Saturday, November 29, 2014

Analyzing NBO Results with IPython Notebook


Introduction

Data processing, analysis, and visualization are routine tasks in sciences and humanities. The vast majority of data science today is conducted through R, Python, Java, Matlab, and SAS. With a plethora of programming languages suited for the data processing and visualization, Python seems the best general purpose functional programming language for such tasks. Indeed, being an interpreted, object-oriented language, Python became very attractive programming tool for application development as well as for use as scripting language for routine assignments in research and education. Python is open source software and it is freely available for a variety of platforms.

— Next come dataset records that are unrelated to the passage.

Lemma seg_filter_idempotent fields redaction s :
  seg_filter fields redaction (seg_filter fields redaction s)
  = seg_filter fields redaction s.
Proof.
  revert s; induction fields as [|f fields IH] using rev_ind; intros s.
  - reflexivity.
  - rewrite !seg_filter_snoc. set (y := seg_filter fields redaction s).
    assert (Hy : seg_filter fields redaction y = y) by apply IH.
    unfold seg_sub at 2 3. destruct (cut (f ++ ["="]) y) as [w|] eqn:E.
    + destruct (cut_prefix _ _ _ E) as [v Hv].
      destruct (seg_filter_keeps_prefix fields redaction y w redaction) as [v' Hv'].
      * exists v. exact Hv.
      * exists v. rewrite Hy. exact Hv.
      * rewrite Hv'. unfold seg_sub. rewrite (cut_stable _ _ _ v' E). reflexivity.
    + rewrite Hy. unfold seg_sub. rewrite E. reflexivity.
Qed.

(** ** A redaction without ['='] creates no match *)

Lemma startswith_has_char c p m :
  startswith p m = true -> has_char c p = true -> has_char c m = true.
Proof.
  intros H Hc. destruct (startswith_inv _ _ H) as [r ->].
  rewrite has_char_app, Hc. reflexivity.
Qed.

Lemma pattern_has_eq field : has_char "=" (field ++ ["="]) = true.
Proof. rewrite has_char_app. apply orb_true_r. Qed.

Lemma cut_absent field s : has_char "=" s = false -> cut (field ++ ["="]) s = None.
Proof.
  induction s as [|c s IH]; intros H; simpl.
  - destruct (startswith (field ++ ["="]) []) eqn:E; [|reflexivity].
    pose proof (startswith_has_char "=" _ _ E (pattern_has_eq field)). discriminate.
  - destruct (startswith (field ++ ["="]) (c :: s)) eqn:E.
    + pose proof (startswith_has_char "=" _ _ E (pattern_has_eq field)). congruence.
    + simpl in H. apply orb_false_iff in H as [_ H]. rewrite (IH H). reflexivity.
Qed.

Lemma has_char_last c z1 :
  z1 <> [] -> forall a, exists z0 d, a ++ z1 = z0 ++ [d] /\ has_char c z1 = has_char c (removelast z1) || Ascii.eqb c d.
Proof.
  intros Hne a. exists (a ++ removelast z1), (last z1 "="). split.
  - rewrite <- app_assoc. f_equal. apply app_removelast_last. exact Hne.
  - rewrite (app_removelast_last "=" Hne) at 1. rewrite has_char_app. simpl.
    rewrite orb_false_r. reflexivity.
Qed.

Lemma startswith_inert field redaction a :
  has_char "=" redaction = false ->
  startswith (field ++ ["="]) (a ++ redaction) = startswith (field ++ ["="]) a.
Proof.
  intros HR. destruct (startswith (field ++ ["="]) a) eqn:E.
  - apply startswith_app_mono. exact E.
  - destruct (startswith (field ++ ["="]) (a ++ redaction)) eqn:E'; [|reflexivity].
    destruct (startswith_app_over _ _ _ E' E) as (z1 & z2 & Hp & -> & Hne).
    destruct (has_char_last "=" z1 Hne a) as (z0 & d & Hz & Hd).
    rewrite Hz in Hp. apply app_inj_tail in Hp as [_ <-].
    rewrite has_char_app, Hd, Ascii.eqb_refl, orb_true_r in HR. discriminate.
Qed.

In the previous series of blogs related to Natural Bond Orbitals (NBO) (NBO Analysis, NBO Scripting), we have discussed several useful tools for parsing and analysis of text outputs from the NBO program [1-4]. For example, on the web pages dedicated to NBO Scripts and Handy Applications, we learned about pes_nbo3.py Python script. This standalone script was used to extract data from the potential energy scan (PES) output files generated by Gaussian09. In another example, Python Script nodes were included in KNIME workflow to process NBO Dipole Moment results. In general, NBO output consists of formatted tables and summaries describing results of NBO analysis. These results include Natural Population Analysis, NBO Summary, Natural Dipole Moment Analysis, Natural Steric analysis, energy effects based on second-order perturbation theory and other properties. Extracting text sections of such output files is a typical and repetitive task when examining molecular properties by methods of NBO analysis.


Python, IPython, and IPython Notebook

Until now we have worked with Python directly via the system shell by executing Python scripts. To make the work with Python and data easier for scientists, IPython interactive shell was introduced by Fernando Perez early in 2001. IPython provides tools for interactive and exploratory computing in Python making debugging, code optimization, and interactive plotting quite easy and straightforward. Effective use of IPython typically involves third-party specialized packages, such as NumPy, Pandas, and Matplotlib, which allow for analysis of large data sets. More importantly, IPython has a relatively new feature called the “Notebook”. IPython Notebook is a web-based interactive computing platform that combines live code, equations, narrative text, visualizations, images, interactive dashboards and other media. These documents provide a complete record of a computation that can be shared with others. Also, the IPython Notebook is not only a tool for scientific research and data analysis, but also a great tool for teaching. Technically, Notebook launches a web-based shell to an IPython session that has handy features, like the ability to save, edit, and delete lines of code. The code is organized into cells of Python, text, or Markdown. One can move the cells around, develop code interactively with documentation and notes, display objects that a browser can render (e.g., images, HTML, videos) and to share the whole notebook for a collaborative work.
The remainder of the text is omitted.